Your task: Would you copy every line of the listing below that includes the word "terminated"?

==*==

(* ===== verification/Splitting.v ===== *)
(** * Splitting what was joined

    Lines, fields and NUL-terminated lists: the functions of the Go library that take text apart
    undo what puts it together. *)
From S2P Require Import Prelude GoStrings PathGuard Output.

(** A string without the byte [c]. *)
Fixpoint lacks (c : Ascii.ascii) (s : string) : bool :=
  match s with
  | EmptyString => true
  | String a s => negb (Ascii.eqb a c) && lacks c s
  end.
Definition one (c : Ascii.ascii) : string := String c "".

Lemma Split_nonempty c s : ∃ p ps, Split c s = p :: ps.
Proof.
  induction s as [|a s (p & ps & IH)]; simpl; [by eexists _, _|].
  case_decide; [by eexists _, _|]. rewrite IH. by eexists _, _.
Qed.
Lemma Split_app c s t : Split c (s +:+ String c t) = Split c s ++ Split c t.
Proof.
  induction s as [|a s IH].
  - simpl. by rewrite decide_True.
  - rewrite string_app_cons. cbn [Split]. rewrite IH. case_decide; [done|].
    by destruct (Split_nonempty c s) as (p & ps & ->).
Qed.
Lemma Split_lacks c s : lacks c s = true → Split c s = [s].
Proof.
  induction s as [|a s IH]; [done|]. simpl. intros [Ha Hs]%andb_true_iff.
  destruct (Ascii.eqb_spec a c); [done|]. rewrite decide_False by done. by rewrite IH.
Qed.
Lemma drop_string_all s t : drop_string (String.length s) (s +:+ t) = t.
Proof.
  rewrite drop_string_app by done. pose proof (drop_string_length (String.length s) s) as H.
  rewrite Nat.sub_diag in H. by destruct (drop_string _ s).
Qed.
Lemma Cut_first c s t : lacks c s = true → Cut (s +:+ String c t) (one c) = Some (s, t).
Proof.
  intros Hs. unfold Cut, Index.
  assert (String.index 0 (one c) (s +:+ String c t) = Some (String.length s)) as ->.
  { induction s as [|a s IH]; simpl in *.
    - destruct (Ascii.ascii_dec c c); [|done]. by destruct t.
    - apply andb_true_iff in Hs as [Ha Hs]. destruct (Ascii.eqb_spec a c); [done|].
      destruct (Ascii.ascii_dec c a); [congruence|]. by rewrite (IH Hs). }
  simpl. f_equal. f_equal.
  - unfold take_string. clear Hs. induction s as [|a s IH]; [by destruct t|]. simpl.
    exact (f_equal (String a) IH).
  - replace (String.length s + 1) with (String.length (s +:+ one c)).
    + change (String c t) with (one c +:+ t). rewrite string_app_assoc. apply drop_string_all.
    + by rewrite string_length_app.
Qed.

(** ** Case and paths *)
Definition slashed (a b : string) : string := a +:+ String slash b.
(** A slash ends whatever rune is being read. *)
Lemma decode_slash c s t :
  decode_rune (String c s +:+ String slash t) = decode_rune (String c s).
Proof.
  assert (∀ lo hi, (128 ≤ lo)%N → cont lo hi slash = false) as Hs.
  { intros lo hi H. unfold cont. change (byte_of slash) with 47%N.
    apply andb_false_iff. left. apply N.leb_gt. lia. }
  assert (∀ b, (128 ≤ (second_range b).1)%N) as Hr.
  { intros b. unfold second_range. by repeat case_match. }
  rewrite string_app_cons. unfold decode_rune.
  specialize (Hr (byte_of c)). destruct (second_range (byte_of c)) as [lo hi]. simpl in Hr.
  destruct (_ <? 128)%N; [done|].
  destruct s as [|c1 [|c2 [|c3 s]]]; rewrite ?string_app_cons;
    change ("" +:+ String slash t) with (String slash t); rewrite ?Hs by lia; try done.
  simpl. by rewrite Hs.
Qed.
Lemma runes_from_slash n s t :
  n ≤ String.length s → runes_from n (slashed s t) = runes_from n s ++ runes (String slash t).
Proof.
  unfold slashed. revert n. induction s as [|c s IH]; intros n Hn; [by destruct n; [|simpl in Hn; lia]|].
  destruct n as [|n]; [|apply IH; simpl in Hn; lia].
  assert (pred (decode_rune (String c s)).2 ≤ String.length s) as Hw.
  { unfold decode_rune. destruct (second_range _). destruct s as [|c1 [|c2 [|c3 s]]];
      repeat case_match; simpl; lia. }
  rewrite string_app_cons. cbn [runes_from].
  change (decode_rune (String c (s +:+ String slash t))) with (decode_rune (String c s +:+ String slash t)).
  rewrite decode_slash. destruct (decode_rune (String c s)) as [r w]. simpl. f_equal. by apply IH.
Qed.
Lemma runes_slash t : runes (String slash t) = 47%N :: runes t.
Proof. reflexivity. Qed.
Lemma ToLower_slashed `{UC : Unicode} s t : ToLower (slashed s t) = slashed (ToLower s) (ToLower t).
Proof.
  unfold ToLower, runes. rewrite runes_from_slash by lia. rewrite runes_slash, map_app, of_runes_app.
  reflexivity.
Qed.
(** What is below a protected directory is protected. *)
Lemma Protected_below `{UC : Unicode} a b : Protected a = true → Protected (slashed a b) = true.
Proof.
  unfold Protected. rewrite ToLower_slashed. unfold slashed. rewrite Split_app, existsb_app.
  by intros ->.
Qed.

(** ** Fields *)
Definition push (word : string) : list string := if word =? "" then [] else [word].
Fixpoint fields_from (skip : nat) (word s : string) : list string :=
  match s, skip with
  | EmptyString, _ => push word
  | String _ s', S skip => fields_from skip word s'
  | String c s', O =>
    match find (λ sp, HasPrefix s sp) spaces with
    | Some sp => push word ++ fields_from (pred (String.length sp)) "" s'
    | None => fields_from 0 (word +:+ one c) s'
    end
  end.
(** [strings.Fields] *)
Definition Fields (s : string) : list string := fields_from 0 "" s.

(** Printable ASCII without the space: what object names, modes and types consist of. *)
Definition graphic_char (c : Ascii.ascii) : bool := (32 <? byte_of c)%N && (byte_of c <? 127)%N.
Fixpoint graphic (s : string) : bool :=
  match s with EmptyString => true | String c s => graphic_char c && graphic s end.
Lemma prefix_none c s : graphic_char c = true → find (λ sp, HasPrefix (String c s) sp) spaces = None.
Proof. by destruct c as [[] [] [] [] [] [] [] []]; vm_compute. Qed.
Lemma fields_graphic word w s :
  graphic w = true → fields_from 0 word (w +:+ s) = fields_from 0 (word +:+ w) s.
Proof.
  revert word. induction w as [|c w IH]; intros word Hw; [by rewrite string_app_nil|].
  simpl in Hw. apply andb_true_iff in Hw as [Hc Hw].
  rewrite string_app_cons. cbn [fields_from]. rewrite prefix_none by done. rewrite IH by done.
  f_equal. change (String c w) with (one c +:+ w). by rewrite string_app_assoc.
Qed.
Lemma fields_space word s : fields_from 0 word (" " +:+ s) = push word ++ fields_from 0 "" s.
Proof. destruct s; reflexivity. Qed.
(** A word that [Fields] gives back whole. *)
Definition token (w : string) : bool := graphic w && (w ≠? "").
Lemma push_token w : token w = true → push w = [w].
Proof. unfold token, push. rewrite andb_true_iff, negb_true_iff. by intros [_ ->]. Qed.
Lemma Fields_three a b c :
  token a = true → token b = true → token c = true →
  Fields (a +:+ " " +:+ b +:+ " " +:+ c) = [a; b; c].
Proof.
  intros Ha Hb Hc. unfold Fields. assert (∀ w, token w = true → graphic w = true) as Hg.
  { intros w. unfold token. by rewrite andb_true_iff; intros [? _]. }
  rewrite fields_graphic, fields_space, fields_graphic, fields_space by auto.
  rewrite <- (string_app_nil c), fields_graphic by auto. rewrite string_app_nil.
  change ("" +:+ a) with a. change ("" +:+ b) with b. change ("" +:+ c) with c. simpl.
  by rewrite !push_token.
Qed.
Lemma graphic_lacks c w : graphic_char c = false → graphic w = true → lacks c w = true.
Proof.
  intros Hc. induction w as [|a w IH]; [done|]. simpl. rewrite !andb_true_iff. intros [Ha Hw].
  split; [|by apply IH]. destruct (Ascii.eqb_spec a c); [congruence|done].
Qed.
Lemma lacks_app c s t : lacks c (s +:+ t) = lacks c s && lacks c t.
Proof. induction s as [|a s IH]; [done|]. rewrite string_app_cons. simpl. by rewrite IH, andb_assoc. Qed.

(** ** Lists of terminated lines *)
Definition ended (c : Ascii.ascii) (l : list string) : string :=
  foldr (λ s rest, s +:+ String c rest) "" l.
Lemma Split_ended c l : Forall (λ s, lacks c s = true) l → Split c (ended c l) = l ++ [""].
Proof.
  induction 1 as [|s l Hs _ IH]; [done|]. simpl. by rewrite Split_app, IH, Split_lacks.
Qed.

(** ** Prefixes *)
Lemma HasPrefix_app p t : HasPrefix (p +:+ t) p = true.
Proof.
  unfold HasPrefix. induction p as [|c p IH]; [by destruct t|].
  change (String c p +:+ t) with (String c (p +:+ t)). simpl. by destruct (Ascii.ascii_dec c c).
Qed.
Lemma HasPrefix_inv s p : HasPrefix s p = true → ∃ t, s = p +:+ t.
Proof.
  unfold HasPrefix. revert s. induction p as [|c p IH]; intros s; [by exists s|].
  destruct s as [|c' s]; [done|]. simpl. destruct (Ascii.ascii_dec c c') as [<-|]; [|done].
  intros (t & ->)%IH. by exists t.
Qed.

==*==

Task output:
    Lines, fields and NUL-terminated lists: the functions of the Go library that take text apart
(** ** Lists of terminated lines *)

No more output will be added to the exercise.